The core courses are:

  • EVE 534 - Environmental Transport Phenomena
  • EVE 570 - Environmental Chemistry
  • EVE 572 - Biological Principles of Environmental Engineering
  • EVE 671 - Physical and Chemical Principles of Environmental Engineering

If a student has already completed a course with content very similar to a core course, he or she may be able to substitute an elective course for the specific required core course, with program approval.

Elective Courses:

Non-thesis students are required to take two elective courses from the list below:

  • EVE 533 - Pollution Prevention and Sustainability
  • EVE 540 - Soil Stabilization and Decontamination
  • EVE 574 - Industrial Wastewater Treatment
  • EVE 575 - Solid and Hazardous Waste Engineering
  • EVE 576 - Environmental and Occupational Health Engineering
  • EVE 578 - Water Treatment Plant Design
  • EVE 579 - Wastewater Treatment Plant Design
  • EVE 581 - Air Pollution and Abatement
  • EVE 585 - Hazardous Waste Site Remediation

In addition to the courses listed, a maximum of four credits of Special Topics (EVE 593) courses may count toward master’s degree requirements. Students must obtain approval from their advisors prior to registration for Special Topics.

Thesis/Research Courses

  • EVE 697 Master’s Research (1-8 credits per semester)
  • EVE 699 Master’s Thesis (1-8 credits)

Transition Courses

Transition courses prepare incoming students, who do not have a background in engineering, for the graduate program. The requirements are presented below. Courses previously completed—and to some extent the applicant’s professional experience—are compared to the content of the transition courses. Based on an evaluation of the applicant’s academic and professional background, the specific courses required to satisfy the Transition curriculum are determined. Transition courses do not count toward the degree.

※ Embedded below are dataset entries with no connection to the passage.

(* ===== verification/MaildirFlags.v ===== *)
(** * Maildir flags and file names (internal/maildir/flags.go)

    Flags are encoded in the file name after [":2,"]; a set of flags is a
    sorted slice without duplicates. *)

From S2P Require Import Prelude GoStrings.

Abbreviation Flag := ascii.
Abbreviation Flags := (list ascii).

Definition FlagDraft : Flag := "D"%char.
Definition FlagFlagged : Flag := "F"%char.
Definition FlagPassed : Flag := "P"%char.
Definition FlagAnswered : Flag := "R"%char.
Definition FlagSeen : Flag := "S"%char.
Definition FlagDeleted : Flag := "T"%char.

Definition infoSep : str := #":2,".

Definition is_flag (c : ascii) : bool :=
  existsb (Ascii.eqb c)
    [FlagDraft; FlagFlagged; FlagPassed; FlagAnswered; FlagSeen; FlagDeleted].

Definition Has (f : Flags) (x : Flag) : bool := existsb (fun v => Ascii.eqb v x) f.

Definition flag_key (c : ascii) : Z := Z.of_N (N_of_ascii c).

(** [Flags.sort]. *)
Definition sort_flags (f : Flags) : Flags := sort_by flag_key f.

Definition Add (f : Flags) (x : Flag) : Flags :=
  if Has f x then f else sort_flags (f ++ [x]).

Definition Remove (f : Flags) (x : Flag) : Flags :=
  filter (fun v => Ascii.eqb v x = false) f.

(** The loop of [ParseFlags] over the info part of the name. *)
Definition collect_flags (s : str) : Flags :=
  fold_left (fun f r => if is_flag r && negb (Has f r) then f ++ [r] else f) s [].

Definition ParseFlags (name : str) : Flags :=
  match index infoSep name with
  | None => []
  | Some i => sort_flags (collect_flags (drop (i + length infoSep) name))
  end.

Definition BaseName (name : str) : str :=
  match index infoSep name with
  | Some i => take i name
  | None => name
  end.

(** [Flags.String] is the slice itself. *)
Definition FileName (base : str) (f : Flags) : str := base ++ infoSep ++ f.

Definition IMAPFlags (f : Flags) (recent : bool) : list str :=
  (if Has f FlagSeen then [BSL :: #"Seen"] else [])
  ++ (if Has f FlagAnswered then [BSL :: #"Answered"] else [])
  ++ (if Has f FlagFlagged then [BSL :: #"Flagged"] else [])
  ++ (if Has f FlagDeleted then [BSL :: #"Deleted"] else [])
  ++ (if Has f FlagDraft then [BSL :: #"Draft"] else [])
  ++ (if recent then [BSL :: #"Recent"] else []).

Definition FlagFromIMAP (name : str) : option Flag :=
  let n := to_lower name in
  if n =s BSL :: #"seen" then Some FlagSeen
  else if n =s BSL :: #"answered" then Some FlagAnswered
  else if n =s BSL :: #"flagged" then Some FlagFlagged
  else if n =s BSL :: #"deleted" then Some FlagDeleted
  else if n =s BSL :: #"draft" then Some FlagDraft
  else None.

(** ** Well-formed flag sets *)

Definition flag_lt (a b : ascii) : Prop := flag_key a < flag_key b.

Record wf_flags (f : Flags) : Prop := {
  wf_sorted : StronglySorted flag_lt f;
  wf_known : forallb is_flag f = true }.

Lemma flag_key_inj a b : flag_key a = flag_key b -> a = b.
Proof.
  unfold flag_key. intros H%N2Z.inj. rewrite <- (ascii_N_embedding a), H.
  apply ascii_N_embedding.
Qed.

Lemma Has_true f x : Has f x = true <-> x ∈ f.
Proof.
  unfold Has. rewrite existsb_exists, list_elem_of_In. split.
  - by intros (v & Hv & ->%Ascii.eqb_eq).
  - intros H. exists x. by rewrite Ascii.eqb_refl.
Qed.

Lemma Has_false f x : Has f x = false <-> x ∉ f.
Proof. rewrite <- Has_true. by destruct (Has f x). Qed.

Lemma StronglySorted_lt_nodup f : StronglySorted flag_lt f -> NoDup f.
Proof.
  induction 1 as [|x l HS IH HF]; constructor; [|done].
  intros Hin. rewrite List.Forall_forall in HF.
  apply list_elem_of_In, HF in Hin. unfold flag_lt in Hin. lia.
Qed.

(** Sorting a duplicate-free set of known flags gives a well-formed one. *)
Lemma sort_flags_wf f : NoDup f -> forallb is_flag f = true -> wf_flags (sort_flags f).
Proof.
  intros Hn Hk. assert (Permutation (sort_flags f) f) as HP by apply sort_by_perm.
  constructor.
  - assert (NoDup (sort_flags f)) as Hn' by (by rewrite HP).
    pose proof (sort_by_sorted flag_key f) as HS. fold (sort_flags f) in HS.
    clear HP. revert Hn'. induction HS as [|x l HS IH HF]; intros Hn'; constructor.
    + apply IH. by apply NoDup_cons in Hn' as [].
    + apply NoDup_cons in Hn' as [Hx _]. rewrite List.Forall_forall in *.
      intros y Hy. specialize (HF y Hy). unfold flag_lt.
      destruct (Z.eq_dec (flag_key x) (flag_key y)) as [E|]; [|lia].
      apply flag_key_inj in E as ->. by apply list_elem_of_In in Hy.
  - rewrite forallb_forall in *. intros x Hx. apply Hk.
    apply list_elem_of_In. rewrite <- HP. by apply list_elem_of_In.
Qed.

(** A well-formed set is already sorted. *)
Lemma sorted_perm_unique l1 l2 :
  StronglySorted flag_lt l1 -> StronglySorted flag_lt l2 -> Permutation l1 l2 -> l1 = l2.
Proof.
  revert l2. induction l1 as [|x l1 IH]; intros l2 H1 H2 HP.
  - by apply Permutation_nil_l in HP as ->.
  - destruct l2 as [|y l2]; [by apply Permutation_nil_r in HP|].
    inversion H1 as [|? ? S1 F1]; inversion H2 as [|? ? S2 F2]; subst.
    rewrite List.Forall_forall in F1, F2.
    assert (x = y) as ->.
    { assert (x ∈ y :: l2) as Hx by (rewrite <- HP; set_solver).
      assert (y ∈ x :: l1) as Hy by (rewrite HP; set_solver).
      apply elem_of_cons in Hx as [->|Hx]; [done|].
      apply elem_of_cons in Hy as [->|Hy]; [done|].
      apply list_elem_of_In, F2 in Hx. apply list_elem_of_In, F1 in Hy.
      unfold flag_lt in *. lia. }
    f_equal. apply IH; [done..|]. by apply Permutation_cons_inv in HP.
Qed.

Lemma sort_flags_id f : wf_flags f -> sort_flags f = f.
Proof.
  intros [HS Hk]. apply sorted_perm_unique; [|done|apply sort_by_perm].
  apply sort_flags_wf; [by apply StronglySorted_lt_nodup|done].
Qed.

Lemma Add_wf f x : is_flag x = true -> wf_flags f -> wf_flags (Add f x).
Proof.
  intros Hx Hf. unfold Add. destruct (Has f x) eqn:E; [done|].
  apply Has_false in E. destruct Hf as [HS Hk]. apply sort_flags_wf.
  - apply NoDup_app. split_and!; [by apply StronglySorted_lt_nodup| |apply NoDup_singleton].
    intros y Hy ->%list_elem_of_singleton. done.
  - rewrite forallb_app, Hk. simpl. by rewrite Hx.
Qed.

Lemma elem_of_Add f x y : y ∈ Add f x <-> y = x \/ y ∈ f.
Proof.
  unfold Add. destruct (Has f x) eqn:E.
  - apply Has_true in E. naive_solver.
  - unfold sort_flags. rewrite (sort_by_perm _ _). set_solver.
Qed.

Lemma elem_of_Remove f x y : y ∈ Remove f x <-> y ∈ f /\ y <> x.
Proof.
  unfold Remove. rewrite list_elem_of_filter, Ascii.eqb_neq. naive_solver.
Qed.

Lemma StronglySorted_filter {A} (R : A -> A -> Prop) (P : A -> Prop) `{!forall x, Decision (P x)} l :
  StronglySorted R l -> StronglySorted R (filter P l).
Proof.
  induction 1 as [|x l HS IH HF]; [constructor|].
  rewrite filter_cons. case_decide; [|done]. constructor; [done|].
  rewrite List.Forall_forall in *. intros y Hy. apply HF.
  apply list_elem_of_In in Hy. apply list_elem_of_filter in Hy as [_ Hy].
  by apply list_elem_of_In.
Qed.

Lemma Remove_wf f x : wf_flags f -> wf_flags (Remove f x).
Proof.
  intros [HS Hk]. constructor; [by apply StronglySorted_filter|].
  rewrite forallb_forall in *. intros y Hy%list_elem_of_In.
  apply list_elem_of_filter in Hy as [_ Hy]. apply Hk. by apply list_elem_of_In.
Qed.

Lemma collect_flags_inv s f :
  NoDup f -> forallb is_flag f = true ->
  let g := fold_left (fun f r => if is_flag r && negb (Has f r) then f ++ [r] else f) s f in
  NoDup g /\ forallb is_flag g = true.
Proof.
  revert f. induction s as [|r s IH]; intros f Hn Hk; simpl; [done|].
  destruct (is_flag r && negb (Has f r)) eqn:E; [|by apply IH].
  apply andb_true_iff in E as [Er Ef%negb_true_iff%Has_false]. apply IH.
  - apply NoDup_app. split_and!; [done| |apply NoDup_singleton].
    intros y Hy ->%list_elem_of_singleton. done.
  - rewrite forallb_app, Hk. simpl. by rewrite Er.
Qed.

Lemma ParseFlags_wf name : wf_flags (ParseFlags name).
Proof.
  unfold ParseFlags. destruct (index infoSep name); [|by repeat constructor].
  destruct (collect_flags_inv (drop (n + length infoSep) name) []) as [Hn Hk];
    [constructor|done|]. by apply sort_flags_wf.
Qed.

(** Collecting from a duplicate-free list of known flags keeps it whole. *)
Lemma collect_flags_id_aux f g :
  NoDup (g ++ f) -> forallb is_flag f = true ->
  fold_left (fun f r => if is_flag r && negb (Has f r) then f ++ [r] else f) f g = g ++ f.
Proof.
  revert g. induction f as [|x f IH]; intros g Hn Hk; simpl; [by rewrite app_nil_r|].
  simpl in Hk. apply andb_true_iff in Hk as [Hx Hk].
  assert (Has g x = false) as ->.
  { apply Has_false. apply NoDup_app in Hn as (_ & H & _). intros Hg. apply (H x Hg). set_solver. }
  rewrite Hx. simpl. rewrite IH, <- app_assoc; [done| |done]. rewrite <- app_assoc. exact Hn.
Qed.

Lemma collect_flags_id f : wf_flags f -> collect_flags f = f.
Proof.
  intros [HS Hk]. apply (collect_flags_id_aux f []); [|done].
  by apply StronglySorted_lt_nodup.
Qed.

(** ** File names *)

(** The separator has no proper overlap with itself, so appending it to a
    name that does not hold it makes its first occurrence. *)
Lemma index_infoSep_app base r :
  index infoSep base = None -> index infoSep (base ++ infoSep ++ r) = Some (length base).
Proof.
  induction base as [|a base IH]; intros H; [done|].
  cbn [index] in H. destruct (has_prefix infoSep (a :: base)) eqn:Ep; [done|].
  destruct (index infoSep base) eqn:Ei; [done|].
  change ((a :: base) ++ infoSep ++ r) with (a :: base ++ infoSep ++ r).
  cbn [index]. rewrite IH by done.
  assert (has_prefix infoSep (a :: base ++ infoSep ++ r) = false) as ->; [|done].
  revert Ep. change infoSep with [":"; "2"; ","]%char. cbn [has_prefix app].
  destruct (Ascii.eqb ":" a); [|done]. destruct base as [|b base]; [done|].
  cbn [has_prefix app andb]. destruct (Ascii.eqb "2" b); [|done].
  by destruct base as [|c base].
Qed.

Lemma index_take pat s i : pat <> [] -> index pat s = Some i -> index pat (take i s) = None.
Proof.
  intros Hp. revert i. induction s as [|x r IH]; intros i; simpl.
  - destruct (has_prefix pat []); [|done]. intros [= <-]. by destruct pat.
  - destruct (has_prefix pat (x :: r)) eqn:E.
    + intros [= <-]. simpl. by destruct pat.
    + destruct (index pat r) as [j|] eqn:Ej; [|done]. intros [= <-]. simpl.
      rewrite IH by done.
      assert (has_prefix pat (x :: take j r) = false) as ->; [|done].
      destruct (has_prefix pat (x :: take j r)) eqn:E'; [|done].
      apply has_prefix_spec in E' as [t Ht].
      assert (has_prefix pat (x :: r) = true); [|congruence].
      apply has_prefix_spec. exists (t ++ drop j r).
      by rewrite app_assoc, <- Ht, <- app_comm_cons, take_drop.
Qed.

Lemma BaseName_no_info name : index infoSep (BaseName name) = None.
Proof.
  unfold BaseName. destruct (index infoSep name) eqn:E; [|done]. by apply index_take.
Qed.

Lemma BaseName_FileName base f :
  index infoSep base = None -> BaseName (FileName base f) = base.
Proof.
  intros H. unfold BaseName, FileName. rewrite index_infoSep_app by done. apply take_app_length.
Qed.

Lemma ParseFlags_FileName base f :
  index infoSep base = None -> wf_flags f -> ParseFlags (FileName base f) = f.
Proof.
  intros H Hf. unfold ParseFlags, FileName. rewrite index_infoSep_app by done.
  rewrite <- length_app, app_assoc, drop_app_length.
  rewrite collect_flags_id by done. by apply sort_flags_id.
Qed.

Lemma BaseName_idem name : BaseName (BaseName name) = BaseName name.
Proof.
  pose proof (BaseName_no_info name) as H. unfold BaseName at 1. by rewrite H.
Qed.

#[export] Hint Resolve ParseFlags_wf Add_wf Remove_wf BaseName_no_info : verta.

(** ** Properties *)

(** Renaming a message to new flags is lossless: whatever its current
    name, the base name is unchanged, so the UID list still finds it, and the
    flags read back are exactly the ones written. *)
Theorem filename_roundtrip (name : str) (f : Flags) (Hf : wf_flags f) :
  let renamed := FileName (BaseName name) f in
  BaseName renamed = BaseName name /\ ParseFlags renamed = f.
Proof.
  split; [apply BaseName_FileName|apply ParseFlags_FileName]; auto with verta.
Qed.

Lemma filename_roundtrip_witness :
  BaseName (FileName (BaseName #"123.M4:2,S") #"FST") = #"123.M4"
  /\ ParseFlags (FileName (BaseName #"123.M4:2,S") #"FST") = #"FST".
Proof.
  apply (filename_roundtrip #"123.M4:2,S" #"FST").
  constructor; [|done]. repeat constructor.
Defined.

A non-degree graduate student may take up to three courses in the MS program, provided that all prerequisites are satisfied, while taking the Transition courses.

Transition Curriculum Science Requirements

Mathematics Requirements

Engineering Requirements

*Cleveland State Equivalent

Personalized MS Program

A faculty advisor (Dr. Nilufer Dural) is assigned to each student when he or she enters the MS program. The student must meet with the advisor to establish a personilzed program plan. The personalized program plan addresses which core competency courses are required, any engineering core courses for which a substitution is sought, the elective area of concentration, and thesis/project requirements. This plan must be approved by the Environmental Engineering Coordinating Committee (EECC), which is comprised of Environmental Engineering faculty.

If Core Competency Courses are required, the EECC may allow these courses to count as electives toward the degree, but not toward the elective area of concentration.

To receive approval for an Engineering Core Course, the student must submit a petition to the EECC requesting a course substitution for a specific elective course. If granted, this does not reduce the number of credit hours needed for graduation, but allows individuals to take other electives.

Selecting a thesis faculty advisor should be done early in the program. The advisor helps the student establish a thesis Advisory Committee of faculty from the student’s area of interest. After the committee has been established, the student is required to prepare a research proposal that must be approved by the Advisory Committee. The committee members also monitor the progress of the student’s thesis.

Exit Requirements

Thesis students must submit a thesis to their graduate committee, following the Thesis and Dissertation Format Guidelines, available on the College of Graduate Studies web page:

In order to graduate, each student’s thesis must be accepted by the graduate committee and pass an oral defense of the thesis.

Non-thesis students must complete all course requirements.